§ Task objective: After counting the lines below that hold the word "SketchParams", reply with the count and nothing else.

-------- Data to use

(* ===== verification/CudaKernel.v ===== *)
(** * The GPU kernels: src/src/cuda_kernel.cu

    A launch runs one block per batch; a block builds the sketch of its batch in
    shared memory with its threads in three phases separated by barriers, and its
    last phase brings the buckets to global memory. The steps of the threads are
    their accesses to shared and global memory; each phase runs under an arbitrary
    schedule. Loop indices are machine integers and stay below the sizes of arrays
    that fit in memory, so they are [nat]. *)

From Stdlib Require Import NArith Lia.
From stdpp Require Import base list gmap sets numbers.
From S2P Require Import Prelude Util Bucket Sketch XXHash.

(** [__ffsll]: one more than the position of the lowest set bit, 0 for 0. *)
Definition ffsll (v : N) : N := match v with N0 => 0 | Npos p => pos_ctz p + 1 end.

Definition bucket_get_index_depth (update_idx seed_and_col max_depth : N) : N :=
  let depth_hash := CUDA_XXH64 update_idx (u64 seed_and_col) in
  let depth_hash := N.lor depth_hash (u64 (N.shiftl 1 max_depth)) in
  wsub 64 (ffsll depth_hash) 1.

Definition device_concat_pairing_fn (i j : nat) : N :=
  if decide (j < i) then N.lor (u64 (N.shiftl (N.of_nat j) num_bits)) (N.of_nat i)
  else N.lor (u64 (N.shiftl (N.of_nat i) num_bits)) (N.of_nat j).

(** The iterations [i], [i + step], ... below [n] of a thread. *)
Fixpoint strided (fuel i n step : nat) : list nat :=
  match fuel with
  | O => []
  | S fuel => if decide (i < n) then i :: strided fuel (i + step) n step else []
  end.

Definition thread_ids (tid n blockDim : nat) : list nat := strided n tid n blockDim.

(** Shared memory: [bucket_a] and [bucket_c]. *)
Record Shared := mkShared { bucket_a : list N; bucket_c : list N }.

Inductive SharedAction :=
  | InitA (i : nat) | InitC (i : nat)
  | XorA (i : nat) (v : N) | XorC (i : nat) (v : N).

Definition exec_shared (sh : Shared) (act : SharedAction) : outcome Shared :=
  match act with
  | InitA i => a ← arr_set (bucket_a sh) i 0%N; Ok (mkShared a (bucket_c sh))
  | InitC i => c ← arr_set (bucket_c sh) i 0%N; Ok (mkShared (bucket_a sh) c)
  | XorA i v => x ← arr_get (bucket_a sh) i;
      Ok (mkShared (<[i := N.lxor x v]> (bucket_a sh)) (bucket_c sh))
  | XorC i v => x ← arr_get (bucket_c sh) i;
      Ok (mkShared (bucket_a sh) (<[i := N.lxor x v]> (bucket_c sh)))
  end.

(** [bucket_update]: two atomic exclusive-ors. *)
Definition bucket_update (i : nat) (update_idx update_hash : N) : list SharedAction :=
  [XorA i update_idx; XorC i update_hash].

(** The sizes of a sketch, and the seed. *)
Record SketchParams := mkParams {
  p_num_buckets : nat;
  p_num_columns : nat;
  p_bkt_per_col : nat;
  p_seed : N;
}.

(** The device arrays a launch reads. *)
Record DeviceInput := mkInput {
  update_src : list nat;
  update_sizes : list nat;
  update_start_index : list nat;
  edgeUpdates : list nat;
}.

Inductive GlobalAction :=
  | SetAlpha (i : nat) (v : N) | SetGamma (i : nat) (v : N)
  | XorAlpha (i : nat) (v : N) | XorGamma (i : nat) (v : N).

Definition exec_global (m : list Bucket) (act : GlobalAction) : outcome (list Bucket) :=
  match act with
  | SetAlpha i v => b ← arr_get m i; Ok (<[i := mkBucket v (gamma b)]> m)
  | SetGamma i v => b ← arr_get m i; Ok (<[i := mkBucket (alpha b) v]> m)
  | XorAlpha i v => b ← arr_get m i; Ok (<[i := mkBucket (N.lxor (alpha b) v) (gamma b)]> m)
  | XorGamma i v => b ← arr_get m i; Ok (<[i := mkBucket (alpha b) (N.lxor (gamma b) v)]> m)
  end.

Section kernels.
Context `{Hashing}.

(** The result is stored in a [vec_hash_t]. *)
Definition bucket_get_index_hash (update_idx sketch_seed : N) : N :=
  wrap vec_hash_bits (CUDA_XXH64 update_idx (u64 sketch_seed)).

Context (blockDim : nat) (p : SketchParams).

(** The first phase of a thread. *)
Definition init_program (tid : nat) : list SharedAction :=
  i ← thread_ids tid (p_num_buckets p) blockDim; [InitA i; InitC i].

(** One update in one column. *)
Definition update_column_actions (edge_id : N) (column_id : nat) : list SharedAction :=
  let checksum := bucket_get_index_hash edge_id (p_seed p) in
  let depth := bucket_get_index_depth edge_id (u64 (p_seed p + N.of_nat column_id * 5))
                 (N.of_nat (p_bkt_per_col p)) in
  let bucket_id := column_id * p_bkt_per_col p + N.to_nat depth in
  (if decide (column_id = 0) then bucket_update (p_num_buckets p - 1) edge_id checksum else []) ++
  (if (depth <? N.of_nat (p_bkt_per_col p))%N then bucket_update bucket_id edge_id checksum else []).

Definition update_item (inp : DeviceInput) (block id : nat) : outcome (list SharedAction) :=
  let column_id := id mod p_num_columns p in
  let update_id := id / p_num_columns p in
  src ← arr_get (update_src inp) block;
  start ← arr_get (update_start_index inp) block;
  dst ← arr_get (edgeUpdates inp) (start + update_id);
  Ok (update_column_actions (device_concat_pairing_fn src dst) column_id).

(** The second phase of a thread. *)
Definition update_program (inp : DeviceInput) (block tid : nat) : outcome (list SharedAction) :=
  size ← arr_get (update_sizes inp) block;
  l ← outcome_list (update_item inp block <$> thread_ids tid (size * p_num_columns p) blockDim);
  Ok (concat l).

(** The first two phases of a block, from whatever shared memory holds. *)
Definition block_sketch (inp : DeviceInput) (garbage : Shared) (sched1 sched2 : list nat) (block : nat)
    : outcome Shared :=
  sh ← outcome_fold exec_shared garbage (interleave sched1 (init_program <$> seq 0 blockDim)).*2;
  progs ← outcome_list (update_program inp block <$> seq 0 blockDim);
  outcome_fold exec_shared sh (interleave sched2 progs).*2.

(** The third phase of a thread, in the two kernels. *)
Definition store_item (block : nat) (sh : Shared) (i : nat) : outcome (list GlobalAction) :=
  a ← arr_get (bucket_a sh) i;
  c ← arr_get (bucket_c sh) i;
  Ok [SetAlpha (block * p_num_buckets p + i) a; SetGamma (block * p_num_buckets p + i) c].

Definition xor_item (src : nat) (sh : Shared) (i : nat) : outcome (list GlobalAction) :=
  a ← arr_get (bucket_a sh) i;
  c ← arr_get (bucket_c sh) i;
  Ok [XorAlpha (src * p_num_buckets p + i) a; XorGamma (src * p_num_buckets p + i) c].

Definition thread_items (item : nat → outcome (list GlobalAction)) (tid : nat) : outcome (list GlobalAction) :=
  l ← outcome_list (item <$> thread_ids tid (p_num_buckets p) blockDim);
  Ok (concat l).

(** The last phase of one block, for each of its threads. *)
Definition default_block (inp : DeviceInput) (garbage : Shared) (sched : nat → list nat * list nat) (block : nat)
    : outcome (list (list GlobalAction)) :=
  sh ← block_sketch inp garbage (sched block).1 (sched block).2 block;
  outcome_list (thread_items (store_item block sh) <$> seq 0 blockDim).

Definition uvm_block (inp : DeviceInput) (garbage : Shared) (sched : nat → list nat * list nat) (block : nat)
    : outcome (list (list GlobalAction)) :=
  sh ← block_sketch inp garbage (sched block).1 (sched block).2 block;
  src ← arr_get (update_src inp) block;
  outcome_list (thread_items (xor_item src sh) <$> seq 0 blockDim).

(** A launch: the threads of all blocks write to global memory in any order.
    Blocks share nothing before that. *)
Definition launch (kernel : nat → outcome (list (list GlobalAction))) (num_blocks : nat)
    (sched : list nat) (m : list Bucket) : outcome (list Bucket) :=
  progs ← outcome_list (kernel <$> seq 0 num_blocks);
  outcome_fold exec_global m (interleave sched (concat progs)).*2.

Definition sketchUpdate_default_kernel (inp : DeviceInput) (garbage : Shared)
    (scheds : nat → list nat * list nat) (sched : list nat) (num_blocks : nat) (m : list Bucket)
    : outcome (list Bucket) :=
  launch (default_block inp garbage scheds) num_blocks sched m.

Definition sketchUpdate_UVM_kernel (inp : DeviceInput) (garbage : Shared)
    (scheds : nat → list nat * list nat) (sched : list nat) (num_blocks : nat) (m : list Bucket)
    : outcome (list Bucket) :=
  launch (uvm_block inp garbage scheds) num_blocks sched m.
(** *** The kernels of a single launch for all batches *)

(** Over managed memory a block does the batch of its number. *)
Definition single_sketchUpdate_UVM_kernel (inp : DeviceInput) (garbage : Shared)
    (scheds : nat → list nat * list nat) (sched : list nat) (num_blocks : nat) (m : list Bucket)
    : outcome (list Bucket) :=
  launch (uvm_block inp garbage scheds) num_blocks sched m.

(** Otherwise it does every [num_device_blocks]th batch, one after the other, with the
    shared memory the last one left. Its threads meet at a barrier after each batch. *)
Definition single_default_batch (inp : DeviceInput) (scheds : nat → list nat * list nat) (stores : nat → list nat)
    (x : Shared * list GlobalAction) (batch_id : nat) : outcome (Shared * list GlobalAction) :=
  sh ← block_sketch inp x.1 (scheds batch_id).1 (scheds batch_id).2 batch_id;
  progs ← outcome_list (thread_items (store_item batch_id sh) <$> seq 0 blockDim);
  Ok (sh, x.2 ++ (interleave (stores batch_id) progs).*2).

Definition single_default_block (num_device_blocks num_batches : nat) (inp : DeviceInput) (garbage : Shared)
    (scheds : nat → list nat * list nat) (stores : nat → list nat) (block : nat) : outcome (list (list GlobalAction)) :=
  x ← outcome_fold (single_default_batch inp scheds stores) (garbage, []) (thread_ids block num_batches num_device_blocks);
  Ok [x.2].

Definition single_sketchUpdate_default_kernel (num_device_blocks num_batches : nat) (inp : DeviceInput) (garbage : Shared)
    (scheds : nat → list nat * list nat) (stores : nat → list nat) (sched : list nat) (m : list Bucket)
    : outcome (list Bucket) :=
  launch (single_default_block num_device_blocks num_batches inp garbage scheds stores) num_device_blocks sched m.
End kernels.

----------------

§ Your solution: 2